Last edited 2 years ago by Rasmus Fogh
Andrew Fisher
Andrew Fisher
2 years ago
Reply to  Rasmus Fogh

Surely a government with a legislative majority cannot govern against the will of Parliament, almost by definition. (I set aside here the issue of the perhaps too frequently resorted to secondary legislation approved by ministers). That example you give, if I read you right, is a bit bizarre. The first year of Boris Johnson’s government had no working majority and could achieve little. There was nothing illegal about Parliament then ‘taking control’, although its abject failure to agree on any specific form of Brexit rather showed why we need an effective Executive as well as a Legislature.

The much bigger issue I see, is the Courts issuing unpopular rulings on a variety of subjects, often based on activist interpretations of Human Rights Law. One key example is ‘privacy’ where no British Parliament has ever considered and passed an Act to ensure such ‘rights’. This interpretation after the European model, overwhelmingly benefits rich and wealthy people who wish to selectively curate their public profiles, contrary to the principle of free speech and truthful comment.

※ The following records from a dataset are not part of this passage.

Lemma observe_finding_progress b input packageId f n db :
  present (in_packageVersionId input) = in_packageVersionId input ->
  findings_ok n db -> times_ok b n db -> b + 1 < VALID_TO_INFINITY ->
  exists y n' db', returns (observe_finding input packageId f) (n, db) y (n', db') /\
    (n <= n')%nat /\ times_ok (b + 1) n' db'.
Proof.
  intros Hpv Hok Ht Hb.
  assert (H1 : exists key db1, returns (upsert_finding (in_connectorKey input) f) (n, db) key (S n, db1)).
  { eexists _, _. unfold upsert_finding. run_forward. }
  destruct H1 as (key & db1 & H1). assert (H1' := H1).
  apply upsert_finding_post in H1' as (_ & Hok1 & Hv1 & Hp1 & _ & _); [|done].
  assert (Ht1 : times_ok b (S n) db1).
  { apply (times_ok_weaken b b n (S n) db); [done|lia|lia|rewrite Hv1; apply (to_versions _ _ _ Ht)|].
    rewrite Hp1. intros r Hr. left. by exists r. }
  destruct (upsert_version_progress b (in_connectorCacheId input) key f (S n) db1 Hok1 Ht1 Hb) as (vid & n2 & db2 & H2 & Hvb).
  assert (H2' := H2). apply upsert_version_post in H2' as (Hn2 & Hok2 & _ & Hp2 & _); [|done].
  set (c := current_project_finding (in_projectId input) packageId (in_packageVersionId input) key db2).
  set (at_ := dateAfter (clock n2) (pf_observed_from <$> c)).
  assert (Hcin : forall x, c = Some x -> x ∈ project_findings db).
  { intros x Hx. rewrite <- Hp1, <- Hp2. unfold c, current_project_finding in Hx.
    by apply head_Some_elem_of, elem_of_filter_b in Hx as [? _]. }
  assert (Hold : forall r, r ∈ project_findings db2 -> (exists r0, r0 ∈ project_findings db /\
     pf_observed_from r0 = pf_observed_from r /\ (is_open r = false -> is_open r0 = false))).
  { rewrite Hp2, Hp1. intros r Hr. by exists r. }
  destruct c as [x|] eqn:Ec.
  - eexists _, _, _. split.
    { unfold observe_finding. apply returns_bind. exists key, (S n, db1). split; [exact H1|].
      apply returns_bind. exists vid, (n2, db2). split; [exact H2|].
      apply returns_bind. exists (Some x), (n2, db2). split; [by apply returns_gets|].
      unfold dateAfterNowAnd. run_forward. }
    split; [lia|]. apply (times_ok_weaken b (b + 1) n _ db); [done|lia|lia|exact Hvb|].
    cbn [project_findings set_project_findings]. intros r (r0 & Hr0 & ->)%elem_of_update_where. left.
    destruct (Hold r0 Hr0) as (r1 & Hr1 & Hf & Ho). exists r1. by destruct (String.eqb (pf_id r0) (pf_id x)).
  - assert (Hnil : List.filter (open_of (in_projectId input) packageId (in_packageVersionId input) key) (project_findings db2) = []).
    { unfold c, current_project_finding in Ec. fold (open_of (in_projectId input) packageId (in_packageVersionId input) key) in Ec.
      by destruct (List.filter _ _). }
    assert (Ht2 : times_ok (b + 1) n2 db2).
    { apply (times_ok_weaken b (b + 1) n n2 db); [done|lia|lia|exact Hvb|]. intros r Hr. left. auto. }
    assert (Hclk := to_clock _ _ _ Ht n2).
    eexists _, _, _. split.
    { unfold observe_finding. apply returns_bind. exists key, (S n, db1). split; [exact H1|].
      apply returns_bind. exists vid, (n2, db2). split; [exact H2|].
      apply returns_bind. exists None, (n2, db2). split; [by apply returns_gets|].
      apply returns_bind. exists at_, (S n2, db2). split; [unfold dateAfterNowAnd; run_forward|].
      apply returns_bind. exists (uuid (S n2)), (S (S n2), db2). split; [reflexivity|].
      apply returns_bind. eexists tt, _. split; [|reflexivity]. apply insert_project_finding_succeeds.
      - unfold at_. cbn [fmap option_fmap option_map dateAfter pf_observed_from pf_observed_to]. lia.
      - eapply (no_window_conflict (b + 1) n2 db2 _ _ _ key); try done. exists n2. split; [lia|done]. }
    split; [lia|]. apply (times_ok_weaken (b + 1) (b + 1) n2 _ db2); [done|lia|lia|exact Hvb|].
    cbn [project_findings set_project_findings]. intros r [Hr| ->%list_elem_of_singleton]%elem_of_app.
    + left. by exists r.
    + right. split; [|done]. unfold at_. cbn [fmap option_fmap option_map dateAfter pf_observed_from]. lia.
Qed.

Last edited 2 years ago by Andrew Fisher
Rasmus Fogh
Rasmus Fogh
2 years ago
Reply to  Andrew Fisher

Not so sure. Remember trying to prorogue parliament, so it would not be in session and able to decide for Brexit, perhaps the most monumental decision since 1945? There was no majority for toppling Johnson. But if Johnson was not afraid of parliament taking the wrong decision, he would not have need to prevent them from voting.

As for judicial activism, you may well have a point – but surely the remedy is to change the law, not to give government the right to ignore judicial rulings?